Muhammad Hamidullah considered harmful

I first ran across Muhammad Hamidullah when he "edited" a "Sahifah" of Abu-Hurayra sayings, claimed from the first century AH. This was the only work of Hamidullah I've read directly; I would do that in October 2005. I wasn't impressed at the time. The work's subject turned out to be an excerpt which some mediaeval Muslim had compiled from 'Abd al-Razzaq's Musannaf. In other words, it is no independent source; of interest only to editors of 'Abd al-Razzaq, worthy as that calling is.

Around that time I caught wind of "The Jewish Background of the Battles of Jamal and Şiffin", Journal of the Pakistan Historical Society 36 (1982), 235-51. I never did read this one; but David Cook in Studies in Muslim Apocalyptic (Darwin, 2002), 41 deemed that a full-blown conspiracy fantasy. And in 2013, looking around for reference to the Almoravid age of exploration, Colavito evaluated his piece in the Journal of the Muslim Students’ Association (1968).

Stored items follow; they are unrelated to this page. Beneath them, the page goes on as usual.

Lemma settled_stays (add : list (Assignment AV)) (remove reorder : list KV) : NoDup ((λ x, tag (asn x)) <$> reorder) → 
  Forall2 (stays (round_moves add remove reorder)) reorder (settled ((length add =? 0)%nat && (length remove =? 0)%nat) reorder).
Proof.
  destruct reorder as [|x l]; intros Hnd; [constructor|]. cbn in Hnd. apply NoDup_cons in Hnd as [Hx Hnd]. unfold round_moves. cbn [settled].
  set (pack := (length add =? 0)%nat && (length remove =? 0)%nat).
  assert (∀ y, y ∈ l → tag (asn y) ≠ tag (asn x)) as Hne by (intros y Hy Heq; apply Hx; rewrite <- Heq; apply list_elem_of_fmap; eauto).
  assert (∀ m, m ∈ (if pack then packing 0 (x :: l) else []) → fst m ∈ l) as Hsrc.
  { intros m Hm. destruct pack; [|by apply elem_of_nil in Hm]. cbn in Hm. eapply elem_of_sublist; [|apply (packing_sublist 1)].
    apply list_elem_of_fmap. eauto. }
  assert (∀ m, m ∈ promotion (x :: l) → fst m = x) as Hpr.
  { cbn. destruct (asn_slot x =? 0); [by intros m []%elem_of_nil|]. by intros m ->%list_elem_of_singleton. }
  constructor.
  - unfold promotion. destruct (Z.eqb_spec (asn_slot x) 0) as [H0|H0]; [|left; by left]. right. split; [by apply with_Slot_id|].
    intros (m & Hm & Hin)%list_elem_of_fmap. by apply (Hne (fst m) (Hsrc m Hin)).
  - assert (Forall2 (stays (if pack then packing 0 (x :: l) else [])) l (if pack then packed 1 l else asn <$> l)) as H.
    { destruct pack; [exact (packed_stays l 1 (Nat.neq_succ_0 0) Hnd)|]. apply Forall2_fmap_r, Forall_Forall2_diag. rewrite Forall_forall. intros y _. right.
      split; [done|apply not_elem_of_nil]. }
    apply Forall2_same_length_lookup in H as [Hlen H]. apply Forall2_same_length_lookup. split; [done|]. intros i y a Hy Ha.
    destruct (H i y a Hy Ha) as [Hin|[-> Hni]]; [left; apply elem_of_app; by right|]. right. split; [done|].
    rewrite fmap_app, elem_of_app. intros [(m & Hm & Hin)%list_elem_of_fmap|]; [|done]. rewrite (Hpr m Hin) in Hm.
    apply (Hne y); [|done]. by apply (list_elem_of_lookup_2 _ i).
Qed.

(** A move goes to the same member, at another slot. *)
Lemma moves_target (add : list (Assignment AV)) (remove reorder : list KV) m : m ∈ round_moves add remove reorder →
  tag (snd m) = tag (asn (fst m)) ∧ as_Slot (snd m) ≠ asn_slot (fst m) ∧ fields_ok (asn (fst m)) = fields_ok (snd m) ∧
  0 ≤ as_Slot (snd m) ≤ Z.of_nat (length reorder).
Proof.
  unfold round_moves. rewrite elem_of_app. intros [H|H].
  - destruct reorder as [|x l]; [by apply elem_of_nil in H|]. cbn in H. destruct (Z.eqb_spec (asn_slot x) 0); [by apply elem_of_nil in H|].
    apply list_elem_of_singleton in H as ->. cbn. split_and!; try done; lia.
  - destruct (_ && _); [|by apply elem_of_nil in H].
    assert (∀ (l : list KV) i, m ∈ packing i l → tag (snd m) = tag (asn (fst m)) ∧ as_Slot (snd m) ≠ asn_slot (fst m) ∧
      fields_ok (asn (fst m)) = fields_ok (snd m) ∧ 0 ≤ as_Slot (snd m) < Z.of_nat (i + length l)) as Hp.
    { clear. intros l. induction l as [|x l IH]; intros i; cbn [packing]; [by intros []%elem_of_nil|].
      destruct (Nat.eqb_spec i 0); cbn [orb]; [intros H%IH; cbn [length]; split_and!; try apply H; lia|].
      destruct (Z.eqb_spec (asn_slot x) (Z.of_nat i)); [intros H%IH; cbn [length]; split_and!; try apply H; lia|].
      intros ->%list_elem_of_singleton. cbn. split_and!; try done; lia. }
    apply Hp in H. split_and!; try apply H; lia.
Qed.

(** ** The operations of a round, on Etcd's store *)

(** The assignments whose keys a round writes. *)
Definition op_asns (add : list (Assignment AV)) (remove : list KV) (moves : list (KV * Assignment AV)) : list (Assignment AV) :=
  add ++ (asn <$> remove) ++ concat ((λ m, [asn (fst m); snd m]) <$> moves).
(** Assignments of items to different members, within replication and limits. *)
Definition valid_allocation {MV IV AV} `{!MemberValue MV} `{!ItemValue MV IV AV} (s : State MV IV AV) (l : list (Assignment AV)) : Prop :=
  NoDup (tag <$> l) ∧
  (∀ a, a ∈ l → as_ItemID a ∈ id_of <$> Items s ∧ mkey (ks_Root (KS s)) a ∈ (λ m, k_Key (Raw m)) <$> Members s) ∧
  (∀ x, x ∈ Items s → Z.of_nat (length (filter (λ a, as_ItemID a = id_of x) l)) ≤ replication_of x) ∧
  (∀ m, m ∈ Members s → Z.of_nat (length (filter (λ a, mkey (ks_Root (KS s)) a = k_Key (Raw m)) l)) ≤ limit_of m).

Definition six_assignments : list (Assignment unit) :=
  (λ p, mkAssignment p.1 "A" p.2 0 None) <$> [("i0", "m0"); ("i0", "m1"); ("i0", "m2"); ("i1", "m0"); ("i1", "m1"); ("i1", "m2")].

Definition five_assignments : list (Assignment unit) :=
  (λ p, mkAssignment p.1 "A" p.2 0 None) <$> [("i0", "m1"); ("i0", "m2"); ("i1", "m0"); ("i1", "m1"); ("i1", "m2")].

(** The overflow node starts at a height that is no valid label, above its arc to the sink,
    and the flow found need not be maximum: here an item is to have two replicas, of the three
    that it desires and could have. *)
Theorem overflow_not_maximum :
  solve 2000 short_state = Some (Ret five_assignments) ∧
  valid_allocation short_state six_assignments ∧ length six_assignments = 6%nat.
Proof.
  split; [vm_compute; reflexivity|]. split; [|reflexivity]. split_and!.
  - apply (bool_decide_unpack _). vm_compute. reflexivity.
  - intros a Ha. unfold six_assignments in Ha. apply list_elem_of_fmap in Ha as (p & -> & Hp). rewrite !elem_of_cons, elem_of_nil in Hp.
    destruct Hp as [-> |[-> |[-> |[-> |[-> |[-> |[]]]]]]]; split; apply (bool_decide_unpack _); vm_compute; reflexivity.
  - intros x Hx. change (Items short_state) with [Demo.item "i0" 4 3; Demo.item "i1" 5 4] in Hx. rewrite !elem_of_cons, elem_of_nil in Hx.
    destruct Hx as [-> |[-> |[]]]; vm_compute; discriminate.
  - intros x Hx. change (Members short_state) with [Demo.member "A" "m0" 1 2; Demo.member "A" "m1" 2 6; Demo.member "A" "m2" 3 6] in Hx. rewrite !elem_of_cons, elem_of_nil in Hx.
    destruct Hx as [-> |[-> |[-> |[]]]]; vm_compute; discriminate.
Qed.
(* ===== verification/AllocFlow.v ===== *)
(** * Allocations are flows (src/v2/pkg/allocator/flow_network.go)

    What the network of FlowNetwork.v is, as a list of edges, and what a flow of it says of the
    assignments that are read off: they keep to the replication of items, to the limits of
    members, and spread over zones. *)
From S2P Require Import Prelude Protocol KeySpace AllocKeys AllocState AllocTxn ItemState PushRelabel FlowNetwork.
Local Open Scope Z_scope.

(** ** Networks as lists of edges *)

(** An edge from a node to another, with its capacity. *)
Definition edge : Type := nat * nat * Z.
Definition e_from (e : edge) : nat := e.1.1.
Definition e_to (e : edge) : nat := e.1.2.
Definition e_cap (e : edge) : Z := e.2.

(** What an edge adds to the arcs of a node: itself, or its reverse. *)
Definition end_at (u : nat) (e : edge) : list (nat * Z) :=
  (if decide (e_from e = u) then [(e_to e, e_cap e)] else []) ++ (if decide (e_to e = u) then [(e_from e, 0)] else []).
Definition ends (u : nat) (B : list edge) : list (nat * Z) := concat (end_at u <$> B).
Definition cap_of (a : Arc) : nat * Z := (Target a, Capacity a).

Lemma ends_app u B C : ends u (B ++ C) = ends u B ++ ends u C.
Proof. unfold ends. by rewrite fmap_app, concat_app. Qed.
(* ===== verification/Allocate.v ===== *)
(** * The loop of the allocator (src/v2/pkg/allocator/allocator.go, [Allocate])

    An iteration of the loop composes the parts: the state that was observed, the maximum flow,
    convergence, and batched transactions. The theorem: what a leader issues to Etcd in an
    iteration, and the revision that it waits for. *)
From S2P Require Import Prelude Protocol KeySpace AllocKeys AllocState AllocTxn ItemState Rounds Converge PushRelabel FlowNetwork AllocFlow.
Local Open Scope Z_scope.

Section allocate.
Context {MV IV AV : Type} `{!MemberValue MV} `{!ItemValue MV IV AV} {Sort : SliceSort}.
Context {W : Type} (txnDo : W → list Cmp → list Op → W * (TxnResponse + string)).

(** What the loop keeps from one iteration to the next. *)
Record allocator := mkAllocator { al_desired : list (Assignment AV); al_lastNetworkHash : Z }.

(** An iteration returns, or awaits the revision [next] of the key space. *)
Inductive iteration :=
| Exit (err : option string)
| Await (next : Z) (al : allocator) (w : W) (err : option string).

(** The desired assignments are solved for only when the network has changed. *)
Definition resolve (fuel : nat) (s : State MV IV AV) (al : allocator) : option (outcome allocator) :=
  if NetworkHash s =? al_lastNetworkHash al then Some (Ret al)
  else
    match solve fuel s with
    | None => None
    | Some r => Some (let! desired := r in Ret (mkAllocator desired (NetworkHash s)))
    end.

(** Convergence within a batch, and its commit. *)
Definition converge_and_commit (b : batchedTxn W) (s : State MV IV AV) (desired : list (Assignment AV))
    : outcome (batchedTxn W * option TxnResponse * option string) :=
  let! (_, b, err) := @converge _ _ _ _ _ _ _ (batchedTxn_checkpointTxn txnDo) b s desired in
  match err with
  | Some err => Ret (b, None, Some err)
  | None => batched_Commit txnDo b
  end.

Definition allocate_iteration (fuel : nat) (w : W) (s : State MV IV AV) (al : allocator) : option (outcome iteration) :=
  match LocalMemberInd s with
  | None => Some (Ret (Exit (Some "member key not found in Etcd")))
  | Some ind =>
      let next := int64 (rh_Revision (ks_Header (KS s)) + 1) in
      match shouldExit s with
      | Panic m => Some (Panic m)
      | Ret true => Some (Ret (Exit None))
      | Ret false =>
          if isLeader s then
            match resolve fuel s al, Members s !! ind with
            | None, _ => None
            | Some (Panic m), _ => Some (Panic m)
            | Some (Ret _), None => Some (Panic "index out of range")
            | Some (Ret al), Some m =>
                Some (let! b := newBatchedTxn w [modRevisionUnchanged m] in
                      let! (b, r, err) := converge_and_commit b s (al_desired al) in
                      let next := match r with Some r => if next <? tr_Revision r then tr_Revision r else next | None => next end in
                      Ret (Await next al (b_world b) err))
            end
          else Some (Ret (Await next al w None))
      end
  end.
End allocate.
Arguments allocator AV : clear implicits.

(** ** What the leader issues *)

Section leader.
Context {MV IV AV : Type} `{!MemberValue MV} `{!ItemValue MV IV AV} {Sort : SliceSort}.
Context {W : Type} (txnDo : W → list Cmp → list Op → W * (TxnResponse + string)).
Abbreviation KV := (KeyValue (Entity MV IV AV)).

(** Convergence and commit are a batch of the checkpoints of the rounds. *)
Lemma converge_batch (s : State MV IV AV) desired b l :
  (let! (_, t', err) := @converge _ _ _ _ _ _ _ (batchedTxn_checkpointTxn (logged txnDo)) b s desired in Ret (t', err)) =
    @run_checkpoints _ (batchedTxn_checkpointTxn (logged txnDo)) b l →
  (let! (b, _, err) := converge_and_commit (logged txnDo) b s desired in Ret (b, err)) =
    @run_batch _ (batchedTxn_checkpointTxn (logged txnDo)) b l.
Proof.
  intros H. unfold converge_and_commit, run_batch. rewrite <- H. destruct (converge b s desired) as [[[g t] [err|]]|]; cbn [outcome_bind]; done.
Qed.

(** A state as it is observed, with counts and slots that do not overflow. *)
Record observed_ok (s : State MV IV AV) : Prop := {
  ob_state : state_ok s;
  ob_assignments : assignments_ok (ks_Root (KS s)) (Assignments s);
  ob_sorted : StronglySorted assignment_lt (asn <$> Assignments s);
  ob_slots : Forall (λ x, 0 ≤ asn_slot x < MaxInt64) (Assignments s);
  ob_bound : ∀ x, x ∈ Items s → next_slot (item_row (Assignments s) x) + 1048576 ≤ MaxInt64;
  ob_counts : counting s (mkeys (ks_Root (KS s)) (attached (Assignments s) (Items s)));
  ob_len : Z.of_nat (length (attached (Assignments s) (Items s))) + 1048576 ≤ MaxInt64;
}.

(** What is solved for can be converged to. *)
Lemma solved_converge_ok fuel (s : State MV IV AV) l : observed_ok s → solve fuel s = Some (Ret l) → converge_ok s l.
Proof.
  intros Hs Hl. destruct (solve_spec s (ob_state _ Hs) fuel l Hl) as ((_ & Hex & _) & _ & Hsort & Hadd & Hlen). destruct Hs as [Hst ? ? ? Hb ? ?].
  split; [apply Hst|done|done|done|done|done| | |done|lia].
  - intros d Hd. by destruct (Hex d Hd).
  - intros x Hx. specialize (Hb x Hx). lia.
Qed.

Lemma resolve_ok fuel (s : State MV IV AV) al al' : observed_ok s → (NetworkHash s = al_lastNetworkHash al → converge_ok s (al_desired al)) →
  resolve fuel s al = Some (Ret al') → al_lastNetworkHash al' = NetworkHash s ∧ converge_ok s (al_desired al').
Proof.
  intros Hs Hal. unfold resolve. destruct (Z.eqb_spec (NetworkHash s) (al_lastNetworkHash al)) as [Heq|_]; [intros [= <-]; by auto|].
  destruct (solve fuel s) as [[l|]|] eqn:Hl; [|done..]. intros [= <-]. split; [done|]. by eapply solved_converge_ok.
Qed.

(** An iteration of the leader brings an observed state closer to assignments that it has
    solved for, anew or before at the same members and items. It issues to Etcd the checkpoints
    of a round for every item and of the assignments without item, in order, up to the first
    transaction that is not accepted. Each of the transactions compares that the leader's own
    key is unchanged. It keeps what it desires, for the network that it desires it for, and
    awaits a revision that is past the one it observed. *)
Theorem leader_iteration fuel w (s : State MV IV AV) al al' ind m :
  LocalMemberInd s = Some ind → Members s !! ind = Some m → shouldExit s = Ret false → isLeader s = true →
  observed_ok s → (NetworkHash s = al_lastNetworkHash al → converge_ok s (al_desired al)) → Items s ≠ [] →
  is_int64 (rh_Revision (ks_Header (KS s)) + 1) → resolve fuel s al = Some (Ret al') →
  ∃ next b err rounds (tail : list KV),
    allocate_iteration (logged txnDo) fuel (w, []) s al = Some (Ret (Await next al' (b_world b) err)) ∧
    issues [modRevisionUnchanged m] (concat (round_checkpoints s <$> rounds) ++ dead_checkpoints (ks_Root (KS s)) tail) b err ∧
    r_item <$> rounds = Items s ∧ Forall (round_edits s (al_desired al')) rounds ∧
    al_lastNetworkHash al' = NetworkHash s ∧ converge_ok s (al_desired al') ∧ rh_Revision (ks_Header (KS s)) < next.
Proof.
  intros Hi Hm Hx Hl Hobs Hal Hne Hrev Hres. destruct (resolve_ok _ _ _ _ Hobs Hal Hres) as [Hh Hok].
  unfold allocate_iteration. rewrite Hi, Hx, Hl, Hres, Hm.
  destruct (converge_spec (HT := batchedTxn_checkpointTxn (logged txnDo)) (HL := batchedTxn_laws (logged txnDo)) s (al_desired al') Hok)
    as (rounds & tail & Hrun & Hit & _ & _ & _ & Hed & _).
  set (cps := concat (round_checkpoints s <$> rounds) ++ dead_checkpoints (ks_Root (KS s)) tail) in *.
  set (b0 := mkBatched (w, @nil entry) [] [] [] [] [modRevisionUnchanged m] true).
  assert (newBatchedTxn (w, @nil entry) [modRevisionUnchanged m] = Ret b0) as Hnew by done.
  assert (cps ≠ []) as Hcps.
  { destruct rounds as [|r rounds]; [by destruct Hne|]. unfold cps, round_checkpoints. cbn [fmap list_fmap concat]. rewrite <- !app_assoc.
    intros [_ [=]]%app_nil. }
  destruct (run_batch_issues txnDo [modRevisionUnchanged m] cps [] [] [] b0) as (b & err & Hb & Hiss); [|by left|].
  { split; cbn; try done; [by right|]. intros. split; [lia|done]. }
  pose proof (converge_batch s (al_desired al') b0 cps (Hrun b0)) as Hcb.
  assert (∃ r, converge_and_commit (logged txnDo) b0 s (al_desired al') = Ret (b, r, err)) as [r Hcc].
  { destruct (converge_and_commit (logged txnDo) b0 s (al_desired al')) as [[[b' r] err']|] eqn:E; cbn [outcome_bind] in Hcb.
    - exists r. assert (Ret (b', err') = Ret (b, err)) as [= -> ->]; [|done]. rewrite Hcb. exact Hb.
    - exfalso. assert (@Panic (batchedTxn (W * list entry) * option string) msg = Ret (b, err)); [|done]. rewrite Hcb. exact Hb. }
  rewrite Hnew. cbn [outcome_bind]. rewrite Hcc. cbn [outcome_bind].
  eexists _, b, err, rounds, tail. split; [reflexivity|]. split; [exact Hiss|]. split_and!; [done..|].
  rewrite int64_id by done. destruct r as [r|]; [|lia]. case_match; lia.
Qed.
End leader.

Lemma demo_observed_ok : observed_ok Demo.state.
Proof.
  pose proof demo_converge_ok as [? ? ? ? ? ? ? Hb ? ?]. split; [exact demo_state_ok|done|done|done| |done|vm_compute; discriminate].
  intros x Hx. change (Items Demo.state) with [Demo.item "x" 4 2; Demo.item "y" 5 1] in Hx. rewrite !elem_of_cons, elem_of_nil in Hx.
  destruct Hx as [-> |[-> |[]]]; vm_compute; discriminate.
Qed.

(** An allocator that starts, and what it has then solved for. *)
Definition demo_allocator : allocator unit := mkAllocator [] 0.
Definition demo_resolved : allocator unit := mkAllocator demo_solved (NetworkHash Demo.state).

Lemma leader_iteration_witness :
  ∃ next b err, allocate_iteration (logged refuse_second) 1000 (0%nat, []) Demo.state demo_allocator = Some (Ret (Await next demo_resolved (b_world b) err)) ∧
    0 < next.
Proof.
  destruct (leader_iteration refuse_second 1000 0%nat Demo.state demo_allocator demo_resolved 1%nat (Demo.member "A" "three" 2 5)) as (next & b & err & rounds & tail & Hal & _ & _ & _ & _ & _ & Hn);
    [reflexivity|reflexivity|reflexivity|vm_compute; reflexivity|exact demo_observed_ok|vm_compute; discriminate|discriminate|vm_compute; split; discriminate|vm_compute; reflexivity|].
  exists next, b, err. split; [exact Hal|exact Hn].
Defined.
(** When the observers of the key space have run, each broker has the replica of every request that resolves to itself: it
    is not without one, and does not proxy to itself. *)
Theorem resolve_own_replica s (r0 r : resolver replica) local args :
  kspace_ok GetPrefixRangeEnd (KS s) → ids_match (ks_KeyValues (KS s)) →
  observe GetPrefixRangeEnd s = Ret (rv_state r0) → updateResolutions newReplica r0 = Ret r →
  NoDup (li_name <$> LocalItems (rv_state r)) → LocalMemberInd (rv_state r) ≠ None → localID r = Ret local → local ≠ zeroID → above_sep (ra_journal args) = true →
  ∃ res, resolve_at GetPrefixRangeEnd r local args = Ret res ∧
    (res_status res = Status_OK → ProcessId (res_Header res) = local → is_Some (res_replica res)).
Proof.
  intros Hks Hids Hobs Hupd Hnd Hind Hlocal Hnz Hj. pose proof (updateResolutions_state r0 r Hupd) as Hst. pose proof Hks as [Hent _ _ Hpre].
  destruct (observe_spec GetPrefixRangeEnd s Hent) as (s' & Hobs' & HKS & HLK & Hmem & Hit & Hasn & HLM & _ & _ & _ & _ & _ & _ & Hli); [apply Hpre; set_solver..|].
  rewrite Hobs in Hobs'. injection Hobs' as Hs'. rewrite <- Hs', <- Hst in *. clear Hs' s'.
  destruct (resolve_at_spec GetPrefixRangeEnd r local args) as (res & Hres & Hrd); [by rewrite HKS|done|]. exists res. split; [done|]. intros Hok Hp.
  rewrite (rd_replica _ _ _ _ Hrd Hok), Hp, bool_decide_eq_true_2 by done.
  assert (∃ x, x ∈ assigned r (ra_journal args) ∧ id_of_asn x = local) as (x & Hx & Hxl).
  { destruct (ra_requirePrimary args) eqn:Hrp.
    - destruct (rd_toprimary _ _ _ _ Hrd Hok Hrp) as (x & Hx & _ & Hpx). exists x. split; [done|congruence].
    - destruct (rd_toreplica _ _ _ _ Hrd Hok Hrp) as [[_ ?]|[Hz _]]; [done|congruence]. }
  assert (MemberKey (ks_Root (KS s)) (Zone local) (Suffix local) = Ret (LocalKey s)) as Hlk.
  { unfold localID in Hlocal. destruct (LocalMemberInd (rv_state r)) as [ind|] eqn:Hi; [|done]. pose proof (proj1 (HLM ind) eq_refl) as Hkey.
    destruct (Members (rv_state r) !! ind) as [y|] eqn:Hy; [|done]. unfold memberAt in Hlocal. rewrite Hy in Hlocal. destruct (Decoded y) as [m| |] eqn:Hd; [|done..].
    cbn [outcome_bind] in Hlocal. injection Hlocal as <-. rewrite Hmem in Hy. apply (list_elem_of_lookup_2 _ ind), list_elem_of_filter in Hy as [_ Hy].
    injection Hkey as <-. by apply (broker_key _ (ks_KeyValues (KS s))). }
  pose proof (rd_spec _ _ _ _ Hrd) as Hspec. rewrite Hok in Hspec. destruct (res_journalSpec res) as [spec|]; [|by destruct Hspec].
  destruct Hspec as (_ & y & Hy & Hyd). rewrite HKS in Hy. unfold assigned in Hx. rewrite HKS in Hx.
  destruct (asn_above _ _ Hent _ _ Hx) as (Hxa & Hxi & _). apply list_elem_of_filter in Hx as [_ Hx].
  assert (ra_journal args ∈ li_name <$> LocalItems (rv_state r)) as Hin.
  { assert (x ∈ item_row (filter is_assignment (ks_KeyValues (KS s))) y) as [i Hi]%list_elem_of_lookup.
    { apply list_elem_of_filter. split; [unfold id_of; by rewrite Hyd|]. apply list_elem_of_filter. by rewrite Hxa. }
    apply list_elem_of_fmap. exists (mkLocalItem y (item_row (filter is_assignment (ks_KeyValues (KS s))) y) i). split; [unfold li_name, id_of; cbn; by rewrite Hyd|].
    rewrite Hli, Hit, Hasn. apply local_items_in. exists y, i, x. split_and!; [|done|done|].
    - apply list_elem_of_filter. split; [|done]. unfold is_item. by rewrite Hyd.
    - unfold asn_member. unfold is_assignment, id_of_asn in *. destruct (Decoded x) as [| |a]; [done..|]. rewrite <- Hxl in Hlk. cbn [Zone Suffix] in Hlk.
      by apply MemberKey_Ret in Hlk as (_ & _ & ->). }
  rewrite Hst in Hin, Hnd. destruct (updateResolutions_spec newReplica r0) as (r' & stopped & Hr' & _ & Hkm & _); [|done|].
  - rewrite <- Hst, Hli, Hit, Hasn. apply local_items_ok.
  - rewrite Hupd in Hr'. injection Hr' as <-. specialize (Hkm _ Hin). unfold kept_or_made in Hkm.
    destruct (rv_replicas r0 !! ra_journal args); [by rewrite Hkm; eexists|]. destruct Hkm as (n & _ & ->). by eexists.
Qed.
End own.

(** ** A concrete key space *)

Module Routes.
Definition broker (zone suffix : string) (rev : Z) : BKV :=
  mkKV (mkRaw ("/members/" ++ zone ++ "#" ++ suffix) rev rev 1 "" rev)
    (EntityMember (mkMember zone suffix (mkBrokerSpec (mkProcessSpec (mkProcessID zone suffix) ("http://" ++ suffix)) 10))).
Definition journal (name : string) (rev replication : Z) : BKV :=
  mkKV (mkRaw ("/items/" ++ name) rev rev 1 "" 0)
    (EntityItem (mkItem name (mkJournalSpec name replication [] (mkSpecFragment 0 Codec_NONE None 0 0 0) NOT_SPECIFIED))).
Definition assignment (name zone suffix : string) (slot rev : Z) (rt : Route) : BKV :=
  mkKV (mkRaw ("/assign/" ++ name ++ "#" ++ zone ++ "#" ++ suffix ++ "#" ++ Itoa slot) rev rev 1 "" rev)
    (EntityAssignment (mkAssignment name zone suffix slot (Some rt))).

Definition route_of_a : Route := mkRoute [mkProcessID "z" "broker-one"; mkProcessID "z" "broker-two"] 0 [].

(** The journal [a/aa] is consistent, of [a/bb] the route is not yet known; [broker-two] is the local broker. *)
Definition kvs : list BKV :=
  [assignment "a/aa" "z" "broker-one" 0 5 route_of_a; assignment "a/aa" "z" "broker-two" 1 6 route_of_a; assignment "a/bb" "z" "broker-two" 0 7 (mkRoute [] (-1) []);
   journal "a/aa" 3 2; journal "a/bb" 4 1; journal "a/cc" 4 1; broker "z" "broker-one" 1; broker "z" "broker-two" 2].

Definition ks : KeySpace BEntity := mkKeySpace "" (mkRespHeader 8 9 100 1) kvs 0.

Lemma last_below_sep p : last_below (p ++ Sep) = true.
Proof.
  induction p as [|c p IH]; [done|]. change (last_below (String c (p ++ Sep)) = true). cbn [last_below]. rewrite IH. by destruct (p ++ Sep)%string eqn:E; [destruct p|].
Qed.
(** The responses to a Read of the journal from [o] on, which may be -1, while [cur] is the last fragment of which metadata was sent. Metadata tells of a
    fragment of the journal that covers its offset, which is not before [o], and to which the URL belongs if there is one. Content is bytes of the
    journal at its offset, which is where the metadata or the content before it left off, and lies within the fragment. Another status is the last response. *)
Fixpoint read_answer (cur : option Fragment) (o : Z) (frames : list ReadResponse) : Prop :=
  match frames with
  | [] => True
  | f :: frames =>
      match rs_Content f with
      | Some c =>
          rs_Offset f = o ∧ of_journal J o c ∧ (∃ fr, cur = Some fr ∧ f_Begin fr ≤ o ∧ o + Z.of_nat (length c) ≤ f_End fr) ∧
          read_answer cur (o + Z.of_nat (length c)) frames
      | None =>
          if decide (rs_Status f = Status_OK) then
            ∃ fr, rs_Fragment f = Some fr ∧ f_Journal fr = journal ∧ 0 ≤ f_Begin fr ∧ f_End fr ≤ MaxInt64 ∧ f_Begin fr ≤ rs_Offset f < f_End fr ∧
              o ≤ rs_Offset f ∧ (rs_FragmentUrl f ≠ "" → urls fr (rs_FragmentUrl f)) ∧ read_answer (Some fr) (rs_Offset f) frames
          else rs_Offset f ≤ MaxInt64 ∧ (o = -1 ∨ rs_Offset f ≤ o) ∧ frames = []
      end
  end.

Definition frag_ok (cur : option Fragment) : Prop := ∀ fr, cur = Some fr → 0 ≤ f_Begin fr ∧ f_End fr ≤ MaxInt64.

(** This is what the readers of clients rely on. *)
Lemma answer_delivers frames : ∀ cur o, frag_ok cur → read_answer cur o frames → delivers J urls o frames.
Proof.
  induction frames as [|f frames IH]; intros cur o Hcur; [done|]. cbn [read_answer delivers]. destruct (rs_Content f) as [c|].
  - intros (Ho & Hj & (fr & -> & Hb & He) & Hrest). destruct (Hcur fr eq_refl). split_and!; [done|lia|done|lia|by eapply IH].
  - case_decide as Hst.
    + intros (fr & -> & _ & Hb & He & Hin & Hle & Hu & Hrest). rewrite Z.max_r by lia. split_and!; [lia| |done|].
      * intros _ fr' [= <-]. by split_and!.
      * eapply IH; [|done]. by intros fr' [= <-].
    + intros (Hm & Hle & ->). by split_and!.
Qed.

(** A prefix of an answer is one. *)
Lemma read_answer_app a : ∀ cur o b, read_answer cur o (a ++ b) → read_answer cur o a.
Proof.
  induction a as [|f a IH]; intros cur o b; [done|]. cbn [app read_answer]. destruct (rs_Content f).
  - intros (? & ? & ? & ?). split_and!; eauto.
  - case_decide.
    + intros (fr & ? & ? & ? & ? & ? & ? & ? & ?). exists fr. split_and!; eauto; lia.
    + intros (? & ? & [-> _]%app_nil). done.
Qed.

The MSA were peddling false texts at me as late as the 1990s. For Hamidullah, any port in a storm would do.

Three strikes, he's out. Do not cite Hamidullah. Do not trust Beware anyone citing Hamidullah. Hamidullah is a kâdhib so is to be matruk.

EXCEPTION 11/16: Ugi Suharto argues for the Sahifa, doing better at it than did Hamidullah himself. Still: a plus for him.